(* ===== verification/RelayRun.v ===== *)
(** * Relays: runs

    Concrete services, two relays, and the runs that show the theorems of
    [RelaySafety] at work; and two runs that the code's comments exclude. *)

From Stdlib Require Import ZArith Lia Ascii.
From stdpp Require Import pretty.
From S2P Require Import Prelude GoText Sql Conc Provider GoNet RelayPool Relay RelaySafety.
Open Scope Z_scope.
Set Default Proof Using "Type".

(** ** Services *)

Definition read_id (s : string) : option uuid := if contains_byte colon (bytes s) then None else Some s.
Definition draw (n : nat) : fdraws := MkFdraws ("relay" +:+ pretty n) ("jti" +:+ pretty n) (pretty n) ("lock" +:+ pretty n).
Definition noon : time := 63900000000 * Second.
Definition token_sign (c : ProvisioningClaims) : option string := Some ("token " +:+ pc_ID c).
Definition claims_of (jti id : string) : ProvisioningClaims :=
  MkProv jti id ControllerIssuer [provisioningAudience] noon (Some (noon + ProvisioningTokenTTL)) id.
Definition token_read (t : string) : option ProvisioningClaims :=
  if t ≟ "token jti0" then Some (claims_of "jti0" "relay0") else if t ≟ "token jti1" then Some (claims_of "jti1" "relay1") else None.
Definition week : duration := 7 * 24 * Hour.

Lemma fleet_services0 : fleet_services read_id read_id draw.
Proof.
  split; [done| | | |]; [|intros i j Hij; simpl in Hij..].
  - intros id. unfold read_id, contains_byte. by case_bool_decide.
  - by apply (inj (String.append _)), (inj pretty) in Hij.
  - by apply (inj (String.append _)), (inj pretty) in Hij.
  - by apply (inj pretty) in Hij.
Qed.

Abbreviation called0 := (called id read_id read_id token_sign token_read Some week Minute (5 * Minute) false draw).
Abbreviation fstart0 := (fstart id read_id read_id token_sign token_read Some week Minute (5 * Minute) false draw).
Abbreviation fsteps := (rtc (pool_any fenv fstart0)).
Abbreviation config := (fleet * list (procF answer))%type.
Abbreviation frun := (run_threads (W := fleet) (A := answer)).
(** Request [r], to its end. *)
Definition request (r : call_of) (c : config) : config := frun (repeat (length c.2) 60) (called0 c r).
Definition wait (d : duration) (c : config) : config :=
  (MkFleet (ft_relays c.1) (ft_certs c.1) (ft_keys c.1) (ft_audits c.1) (ft_revoked c.1) (ft_ready c.1) (ft_told c.1)
     (ft_clock c.1 + d) (ft_history c.1), c.2).

Definition boss : Actor := MkActor "boss" "boss@example.org" RoleSuperAdmin.
Definition from : string := "192.0.2.7:4711".
Definition create (name : string) : call_of := Admin_create boss (Some ("Relay " +:+ name, [name +:+ ".example.org"], ["192.0.2.1"])) from.
Definition csr_of (id key name : string) : CSR := MkCSR true [RelaySPIFFEID id] true key [name +:+ ".example.org"] [].
Definition provision (id token key name : string) : call_of :=
  Rpc_provision (MkProvision id [] [] (Some (csr_of id key name)) token "1.0" "host").

Definition c_start : config := empty_fleet noon.
Definition c_created : config := request (create "b") (request (create "a") c_start).
Definition first : call_of := provision "relay0" "token jti0" "key a" "a".
Definition second : call_of := provision "relay1" "token jti1" "key b" "b".
(** The second provisioning overlaps the first. *)
Definition c_half : config := frun (repeat 2%nat 7) (called0 c_created first).
Definition c_provisioned : config := frun (repeat 2%nat 40) (request second c_half).
Definition leaf_a (serial : string) : leaf := MkLeaf "relay0" serial (noon + week) "key a" ["a.example.org"] [].
Definition leaf_b : leaf := MkLeaf "relay1" "3" (noon + week) "key b" ["b.example.org"] [].

(** ** Two renewals *)

Definition c_ready : config := wait Minute (request Worker_refresh c_provisioned).
Definition renew : call_of := Rpc_renew (leaf_a "2") (Some (csr_of "relay0" "key a" "a")).
(** The first renewal has signed; its lock expires before it has recorded the
    certificate, and the relay tries again. *)
Definition c_signed : config := wait (31 * Second) (frun (repeat 5%nat 19) (called0 c_ready renew)).
Definition c_renewed : config := frun (repeat 5%nat 40) (request renew c_signed).
Definition revoke : call_of := Admin_revoke boss "relay0" (Some ("stolen", "Relay a")) from.
Definition c_revoked : config := request revoke c_renewed.
(** The relay tries to renew once more. *)
Definition c_again : config := request renew c_revoked.

Lemma call_steps c r : may_call c.1 c.2 r → fsteps c (called0 c r).
Proof. intros Hm. apply rtc_once. exists None. destruct c as [w ps]. apply step_start. by exists r. Qed.
Lemma request_steps c r : may_call c.1 c.2 r → fsteps c (request r c).
Proof. intros Hm. etrans; [by apply call_steps|apply run_threads_steps]. Qed.
Lemma wait_steps d c : 0 <= d → fsteps c (wait d c).
Proof. intros Hd. apply rtc_once. exists None. destruct c as [w ps]. apply step_env. split_and!; try done. simpl. lia. Qed.
Lemma presents_row (c : config) l (i : nat) ct :
  c.2 !! i = Some (Done (Certificate l)) → ft_certs c.1 !! lf_serial l = Some ct → ct_issued ct < ft_clock c.1 → presents c.1 c.2 l.
Proof. intros Hi Hc Hlt. split; [by exists i|]. intros ct' Hc'. by simplify_eq. Qed.

Lemma created_steps : fsteps c_start c_created.
Proof. transitivity (request (create "a") c_start); by apply request_steps. Qed.
Lemma half_steps : fsteps (called0 c_created first) c_half.
Proof. apply run_threads_steps. Qed.
Lemma provisioned_steps : fsteps (called0 c_half second) c_provisioned.
Proof. transitivity (request second c_half); apply run_threads_steps. Qed.
Lemma provisioned_answers :
  c_provisioned.2 !! length c_created.2 = Some (Done (Certificate (leaf_a "2"))) ∧ c_provisioned.2 !! length c_half.2 = Some (Done (Certificate leaf_b)).
Proof. by vm_compute. Qed.
Lemma start_provisioned : fsteps c_start c_provisioned.
Proof.
  transitivity c_created; [exact created_steps|]. transitivity (called0 c_created first); [by apply call_steps|].
  transitivity c_half; [exact half_steps|]. transitivity (called0 c_half second); [by apply call_steps|exact provisioned_steps].
Qed.
Lemma relay_provisioned_once_witness : lf_id (leaf_a "2") ≠ lf_id leaf_b.
Proof.
  exact (relay_provisioned_once id read_id read_id token_sign token_read Some week Minute (5 * Minute) false draw fleet_services0 noon
    _ _ c_created c_half c_provisioned (leaf_a "2") leaf_b created_steps half_steps provisioned_steps
    (proj1 provisioned_answers) (proj2 provisioned_answers)).
Defined.
Lemma certificates_within_allowlist_witness :
  ∃ ct r allow, ft_certs c_provisioned.1 !! "2" = Some ct ∧ ct_relay ct = "relay0" ∧ noon + week = numeric_date (ct_not_after ct) ∧
    ft_relays c_provisioned.1 !! "relay0" = Some r ∧ newRelaySANAllowlist id (rl_dns r) (rl_ip r) = Some allow ∧
    ["a.example.org"] ⊆ al_dns allow ∧ [] ⊆ al_ips allow.
Proof.
  exact (certificates_within_allowlist id read_id read_id token_sign token_read Some week Minute (5 * Minute) false draw fleet_services0 noon
    c_provisioned _ (leaf_a "2") start_provisioned (proj1 provisioned_answers)).
Defined.

Lemma ready_steps : fsteps c_provisioned c_ready.
Proof. transitivity (request Worker_refresh c_provisioned); [by apply request_steps|by apply wait_steps]. Qed.
Lemma start_ready : fsteps c_start c_ready.
Proof. transitivity c_provisioned; [exact start_provisioned|exact ready_steps]. Qed.
Definition row_2 : CertRow := MkCert "relay0" noon (noon + week) None None.
Lemma presents_ready : presents c_ready.1 c_ready.2 (leaf_a "2").
Proof. apply (presents_row c_ready (leaf_a "2") 2 row_2); by vm_compute. Qed.
Lemma signed_steps : fsteps (called0 c_ready renew) c_signed.
Proof. transitivity (frun (repeat 5%nat 19) (called0 c_ready renew)); [apply run_threads_steps|by apply wait_steps]. Qed.
Lemma presents_signed : presents c_signed.1 c_signed.2 (leaf_a "2").
Proof. apply (presents_row c_signed (leaf_a "2") 2 row_2); by vm_compute. Qed.
Lemma renewed_steps : fsteps (called0 c_signed renew) c_renewed.
Proof. transitivity (request renew c_signed); apply run_threads_steps. Qed.
Definition leaf_5 : leaf := MkLeaf "relay0" "5" (noon + Minute + week) "key a" ["a.example.org"] [].
Definition leaf_6 : leaf := MkLeaf "relay0" "6" (noon + Minute + 31 * Second + week) "key a" ["a.example.org"] [].
Lemma renewed_answers :
  c_renewed.2 !! length c_ready.2 = Some (Done (Certificate leaf_5)) ∧ c_renewed.2 !! length c_signed.2 = Some (Done (Certificate leaf_6)).
Proof. by vm_compute. Qed.
Lemma one_live_renewal_witness :
  ∃ ct1 ct2, ft_certs c_renewed.1 !! "5" = Some ct1 ∧ ft_certs c_renewed.1 !! "6" = Some ct2 ∧
    ("5" = "6" ∨ is_Some (ct_revoked ct1) ∨ is_Some (ct_revoked ct2)).
Proof.
  exact (one_live_renewal id read_id read_id token_sign token_read Some week Minute (5 * Minute) false draw fleet_services0 noon
    (leaf_a "2") _ _ c_ready c_signed c_renewed leaf_5 leaf_6 start_ready presents_ready signed_steps presents_signed renewed_steps
    (proj1 renewed_answers) (proj2 renewed_answers)).
Defined.
Lemma start_renewed : fsteps c_start c_renewed.
Proof.
  transitivity c_ready; [exact start_ready|]. transitivity (called0 c_ready renew); [apply call_steps; exact presents_ready|].
  transitivity c_signed; [exact signed_steps|]. transitivity (called0 c_signed renew); [apply call_steps; exact presents_signed|exact renewed_steps].
Qed.

(** ** A revocation *)

Lemma revoked_steps : fsteps (called0 c_renewed revoke) c_revoked.
Proof. apply run_threads_steps. Qed.
Lemma revoked_done : c_revoked.2 !! length c_renewed.2 = Some (Done (Http 204 "")).
Proof. by vm_compute. Qed.
Lemma presents_revoked : presents c_revoked.1 c_revoked.2 (leaf_a "2").
Proof.
  apply (presents_row c_revoked (leaf_a "2") 2 (revoke_cert (noon + Minute + 31 * Second) (Some "stolen") row_2)); by vm_compute.
Qed.
Lemma renew_again_steps : fsteps c_revoked c_again.
Proof. apply request_steps. exact presents_revoked. Qed.
Lemma revoked_relay_is_dead_witness :
  ∃ id r, read_id "relay0" = Some id ∧ ft_relays c_again.1 !! id = Some r ∧ terminal (rl_status r) = true ∧
    ∀ i l, c_again.2 !! i = Some (Done (Certificate l)) → lf_id l = id →
      ∃ ct, ft_certs c_again.1 !! lf_serial l = Some ct ∧ is_Some (ct_revoked ct) ∧
        (ft_clock c_again.1 < ct_not_after ct →
           IsRevoked (lf_serial l) (list_to_set (normalizeHexSerial <$> ListRevokedRelaySerials c_again.1)) = true).
Proof.
  exact (revoked_relay_is_dead id read_id read_id token_sign token_read Some week Minute (5 * Minute) false draw fleet_services0 noon
    boss "relay0" _ from c_renewed c_revoked c_again "" start_renewed revoked_steps revoked_done renew_again_steps).
Defined.

(** ** A refused provisioning *)

(** The signing request asks for a name that is not on the list. *)
Definition greedy : ProvisionRequest := MkProvision "relay0" [] [] (Some (csr_of "relay0" "key a" "b")) "token jti0" "1.0" "host".
Lemma greedy_alone :
  alone (Provision id read_id read_id token_read week 2 (draw 2) greedy) c_created.1 = (Status PermissionDenied "rejected", c_created.1).
Proof. by vm_compute. Qed.
Lemma token_live : live_key (provisioningJTIPrefix +:+ "jti0") c_created.1 = Some (VText "relay0").
Proof. by vm_compute. Qed.
Lemma greedy_token claims v :
  token_read (pq_token greedy) = Some claims → live_key (provisioningJTIPrefix +:+ pc_ID claims) c_created.1 = Some v → v = VText (pc_RelayID claims).
Proof.
  intros Hc. assert (claims = claims_of "jti0" "relay0") as -> by (apply (inj Some); rewrite <-Hc; by vm_compute).
  cbn [pc_ID claims_of]. rewrite token_live. intros Hv. by injection Hv.
Qed.

(** ** Two drains of the last two relays *)

Definition public_relay (name : string) : RelayRow :=
  MkRelay name "active" [] [] None None None None None (Some "192.0.2.1:9093") None None (Some "public") 3 100 None "high" None None noon None (Some noon).
Definition pair : fleet := MkFleet {["a" := public_relay "a"; "b" := public_relay "b"]} ∅ ∅ [] ∅ true [] noon [].
Definition drain (path : string) : procF answer := Drain read_id read_id boss path (Some "maintenance") from.
Definition c_drained : config := frun [0; 1; 1; 0; 0; 1; 0; 1; 0; 1; 0; 1; 0; 1]%nat (pair, [drain "a"; drain "b"]).
Lemma drained_answers : c_drained.2 !! 0%nat = Some (Done (Http 409 "last_eligible_relay")) ∧ c_drained.2 !! 1%nat = Some (Done (Http 204 "")).
Proof. by vm_compute. Qed.
Lemma drains_leave_one_witness : some_eligible c_drained.1.
Proof.
  refine (drains_leave_one read_id read_id pair c_drained _ _); [|exists "a", (public_relay "a"); by vm_compute].
  transitivity (pair, [drain "a"]); [|transitivity (pair, [drain "a"; drain "b"]); [|apply run_threads_steps]].
  - apply rtc_once. exists None. apply (step_start _ _ (drain "a") pair []). exists boss, "a", from. left. by eexists.
  - apply rtc_once. exists None. apply (step_start _ _ (drain "b") pair [drain "a"]). exists boss, "b", from. left. by eexists.
Defined.

(** ** Two runs *)

Definition beat (l : leaf) : call_of := Rpc_heartbeat l (MkHeartbeat (Some "192.0.2.1:40000") 9093 "1.0" "host" 3 100).
Definition c_beating : config := request (beat leaf_5) (wait Second c_renewed).

(** A refresh of the revoked serials has read the table when a revocation runs to
    its end, its own refresh included, and is answered with success; then the first
    refresh stores what it read, and the revoked relay's heartbeats are accepted. *)
Definition c_overtaken : config :=
  frun (repeat 8%nat 5) (request revoke (frun (repeat 8%nat 2) (called0 c_beating Worker_refresh))).
Example old_refresh_unrevokes :
  c_overtaken.2 !! 9%nat = Some (Done (Http 204 "")) ∧ IsRevoked "5" (ft_revoked c_overtaken.1) = false ∧
  (request (beat leaf_5) c_overtaken).2 !! 10%nat = Some (Done Accepted).
Proof. by vm_compute. Qed.

(** A relay beats all the time, and its writes to the database are throttled; one
    failed read of its liveness key is enough to evict it. *)
Definition c_throttled : config := request (beat leaf_5) (wait (100 * Second) c_beating).
Definition evicted_after (f : fault) : config :=
  frun (repeat 9%nat 40) (run_thread 9 f (frun (repeat 9%nat 3) (called0 c_throttled Worker_evict))).
Example failed_read_evicts :
  c_throttled.2 !! 8%nat = Some (Done Accepted) ∧
  rl_status <$> ft_relays (evicted_after NoFault).1 !! "relay0" = Some "active" ∧
  rl_status <$> ft_relays (evicted_after Refused).1 !! "relay0" = Some "inactive".
Proof. by vm_compute. Qed.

**Task instructions**
When the line containing "Definition noon : time" is reached, include it and stop. Until then, output each line of the entries exactly as given, starting from the first.

**Answer to this task**
(* ===== verification/RelayRun.v ===== *)
(** * Relays: runs

    Concrete services, two relays, and the runs that show the theorems of
    [RelaySafety] at work; and two runs that the code's comments exclude. *)

From Stdlib Require Import ZArith Lia Ascii.
From stdpp Require Import pretty.
From S2P Require Import Prelude GoText Sql Conc Provider GoNet RelayPool Relay RelaySafety.
Open Scope Z_scope.
Set Default Proof Using "Type".

(** ** Services *)

Definition read_id (s : string) : option uuid := if contains_byte colon (bytes s) then None else Some s.
Definition draw (n : nat) : fdraws := MkFdraws ("relay" +:+ pretty n) ("jti" +:+ pretty n) (pretty n) ("lock" +:+ pretty n).
Definition noon : time := 63900000000 * Second.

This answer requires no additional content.